Stored items:
-=-=-=-=-

Lemma enter_row qs i e j : builder_enter qs (i, e) !! j =
  if decide (j = i) then (fun q => apply_edit (row_edit q e) q) <$> qs !! j else qs !! j.
Proof.
  unfold builder_enter, updateQueryField. cbn [fst snd]. destruct (qs !! i) as [q|] eqn:E.
  - destruct (decide (j = i)) as [->|Hn]; [by rewrite list_lookup_alter_eq, E|by rewrite list_lookup_alter_ne].
  - destruct (decide (j = i)) as [->|Hn]; [by rewrite E|done].
Qed.

Section Inputs.
Variable cats : list MetricCatalogCategory.

#[export] Instance builder_inputs : FormInputs (list AnalyticsQueryItem) (nat * row_entry) (nat * row_field).
Proof.
  refine {| enter := builder_enter; target := fun e => (e.1, row_target e.2); also := fun _ => []; field_value := builder_value;
            kept_value := fun qs e => match qs !! e.1 with Some _ => VStr (entry_text e.2) | None => VUndef end;
            offered := fun qs e => match qs !! e.1 with Some q => row_offered cats q e.2 | None => false end |}.
  - intros qs [i e]. unfold builder_value. cbn [fst snd]. rewrite enter_row. destruct (decide (i = i)); [|done].
    destruct (qs !! i) as [q|]; cbn; [by rewrite row_edit_target|done].
  - intros qs [i e] [j f] Hn _. unfold builder_value. cbn [fst snd] in *. rewrite enter_row.
    destruct (decide (j = i)) as [->|]; [|done]. destruct (qs !! i) as [q|]; cbn; [|done].
    rewrite row_edit_other; [done|]. intros ->. by apply Hn.
Defined.
End Inputs.

Lemma enter_all_length qs es : length (fold_left builder_enter es qs) = length qs.
Proof.
  revert qs. induction es as [|e es IH]; intros qs; [done|]. cbn. rewrite IH. unfold builder_enter.
  destruct (qs !! e.1); [|done]. apply length_alter.
Qed.

(** The entries that leave a field of a row alone. *)
Definition leaves (i : nat) (f : row_field) (e : nat * row_entry) : Prop := (i, f) <> (e.1, row_target e.2).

-=-=-=-=-

= WHAT IS EXPECTED =
All the lines above need to be printed again, exactly.

= EXPECTED ANSWER =
Lemma enter_row qs i e j : builder_enter qs (i, e) !! j =
  if decide (j = i) then (fun q => apply_edit (row_edit q e) q) <$> qs !! j else qs !! j.
Proof.
  unfold builder_enter, updateQueryField. cbn [fst snd]. destruct (qs !! i) as [q|] eqn:E.
  - destruct (decide (j = i)) as [->|Hn]; [by rewrite list_lookup_alter_eq, E|by rewrite list_lookup_alter_ne].
  - destruct (decide (j = i)) as [->|Hn]; [by rewrite E|done].
Qed.

Section Inputs.
Variable cats : list MetricCatalogCategory.

#[export] Instance builder_inputs : FormInputs (list AnalyticsQueryItem) (nat * row_entry) (nat * row_field).
Proof.
  refine {| enter := builder_enter; target := fun e => (e.1, row_target e.2); also := fun _ => []; field_value := builder_value;
            kept_value := fun qs e => match qs !! e.1 with Some _ => VStr (entry_text e.2) | None => VUndef end;
            offered := fun qs e => match qs !! e.1 with Some q => row_offered cats q e.2 | None => false end |}.
  - intros qs [i e]. unfold builder_value. cbn [fst snd]. rewrite enter_row. destruct (decide (i = i)); [|done].
    destruct (qs !! i) as [q|]; cbn; [by rewrite row_edit_target|done].
  - intros qs [i e] [j f] Hn _. unfold builder_value. cbn [fst snd] in *. rewrite enter_row.
    destruct (decide (j = i)) as [->|]; [|done]. destruct (qs !! i) as [q|]; cbn; [|done].
    rewrite row_edit_other; [done|]. intros ->. by apply Hn.
Defined.
End Inputs.

Lemma enter_all_length qs es : length (fold_left builder_enter es qs) = length qs.
Proof.
  revert qs. induction es as [|e es IH]; intros qs; [done|]. cbn. rewrite IH. unfold builder_enter.
  destruct (qs !! e.1); [|done]. apply length_alter.
Qed.

(** The entries that leave a field of a row alone. *)
Definition leaves (i : nat) (f : row_field) (e : nat * row_entry) : Prop := (i, f) <> (e.1, row_target e.2).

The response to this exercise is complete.